**Work order**
Each line in the records below that has the word "ChatGroq" should be copied.

**Provided records**

(** [bool(os.environ.get(name))] *)
Definition is_set (env : Env) (name : string) : bool :=
  match env !! name with
  | Some v => truthy v
  | None => false
  end.

Definition _get_llm_provider (env : Env) : LLMProvider :=
  let provider := VectorMemory.lower (get (env !! "LLM_PROVIDER") "") in
  if String.eqb provider "groq" then GROQ
  else if String.eqb provider "openai" then OPENAI
  else if String.eqb provider "none" then NONE
  else if is_set env "GROQ_API_KEY" then GROQ
  else if is_set env "OPENAI_API_KEY" then OPENAI
  else NONE.

(** The object that [AgentConfig()] builds. *)
Record t := mkConfig {
  llm_provider : LLMProvider;
  groq_api_key : option string;
  openai_api_key : option string;
  groq_model : string;
  openai_model : string;
  enable_llm_summarization : bool;
  enable_llm_writing : bool;
  enable_pdf_export : bool;
  enable_visualizations : bool;
  enable_credibility_scoring : bool
}.

(** [_check_llm_available], on the fields set before it is called. *)
Definition _check_llm_available (provider : LLMProvider)
    (groq_api_key openai_api_key : option string) : bool :=
  match provider with
  | GROQ => match groq_api_key with Some k => truthy k | None => false end
  | OPENAI => match openai_api_key with Some k => truthy k | None => false end
  | NONE => false
  end.

(** [__init__] *)
Definition init (env : Env) : t :=
  let provider := _get_llm_provider env in
  let groq := env !! "GROQ_API_KEY" in
  let openai := env !! "OPENAI_API_KEY" in
  {| llm_provider := provider;
     groq_api_key := groq;
     openai_api_key := openai;
     groq_model := get (env !! "GROQ_MODEL") "llama-3.3-70b-versatile";
     openai_model := get (env !! "OPENAI_MODEL") "gpt-4";
     enable_llm_summarization := _check_llm_available provider groq openai;
     enable_llm_writing := _check_llm_available provider groq openai;
     enable_pdf_export := true;
     enable_visualizations := true;
     enable_credibility_scoring := true |}.

Section Clients.
(** The constructors [ChatGroq] and [ChatOpenAI], on the model name and the
    key: [None] when the import or the constructor raises. *)
Variable ChatGroq : string -> option string -> option Summarizer.LLMClient.
Variable ChatOpenAI : string -> option string -> option Summarizer.LLMClient.

(** [get_llm_client]: an exception of a constructor is caught and gives
    [None]. *)
Definition get_llm_client (config : t) : option Summarizer.LLMClient :=
  if negb (enable_llm_summarization config) then None
  else match llm_provider config with
       | GROQ => ChatGroq (groq_model config) (groq_api_key config)
       | OPENAI => ChatOpenAI (openai_model config) (openai_api_key config)
       | NONE => None
       end.

(** The configuration as [SummarizerAgent.__init__] reads it. *)
Definition for_summarizer (config : t) : Summarizer.Config :=
  {| Summarizer.enable_llm_summarization := enable_llm_summarization config;
     Summarizer.get_llm_client := get_llm_client config |}.

End Clients.

(** *** Which provider, and whether the model is used *)

Lemma lower_none : VectorMemory.lower "NONE" = "none".
Proof. reflexivity. Qed.

(** With no key set the model is off and there is no client. *)
Lemma no_key_off (env : Env)
    (ChatGroq ChatOpenAI : string -> option string -> option Summarizer.LLMClient) :
  is_set env "GROQ_API_KEY" = false -> is_set env "OPENAI_API_KEY" = false ->
  enable_llm_summarization (init env) = false /\
  get_llm_client ChatGroq ChatOpenAI (init env) = None.
Proof.
  unfold init, _get_llm_provider, get_llm_client.
  cbn [enable_llm_summarization llm_provider groq_api_key openai_api_key
       groq_model openai_model].
  fold (is_set env "GROQ_API_KEY"). fold (is_set env "OPENAI_API_KEY").
  change (match env !! "GROQ_API_KEY" with Some k => truthy k | None => false end)
    with (is_set env "GROQ_API_KEY").
  change (match env !! "OPENAI_API_KEY" with Some k => truthy k | None => false end)
    with (is_set env "OPENAI_API_KEY").
  intros Hg Ho.
  assert (Hoff : _check_llm_available
            (if (VectorMemory.lower (get (env !! "LLM_PROVIDER") "") =? "groq")%string
             then GROQ
             else if (VectorMemory.lower (get (env !! "LLM_PROVIDER") "")
                      =? "openai")%string
             then OPENAI
             else if (VectorMemory.lower (get (env !! "LLM_PROVIDER") "")
                      =? "none")%string
             then NONE
             else if is_set env "GROQ_API_KEY" then GROQ
             else if is_set env "OPENAI_API_KEY" then OPENAI else NONE)
            (env !! "GROQ_API_KEY") (env !! "OPENAI_API_KEY") = false).
  { rewrite Hg, Ho.
    destruct (String.eqb _ "groq"); [exact Hg|].
    destruct (String.eqb _ "openai"); [exact Ho|].
    by destruct (String.eqb _ "none"). }
  by rewrite Hoff.
Qed.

**Written response**
(** The constructors [ChatGroq] and [ChatOpenAI], on the model name and the
Variable ChatGroq : string -> option string -> option Summarizer.LLMClient.
       | GROQ => ChatGroq (groq_model config) (groq_api_key config)
    (ChatGroq ChatOpenAI : string -> option string -> option Summarizer.LLMClient) :
  get_llm_client ChatGroq ChatOpenAI (init env) = None.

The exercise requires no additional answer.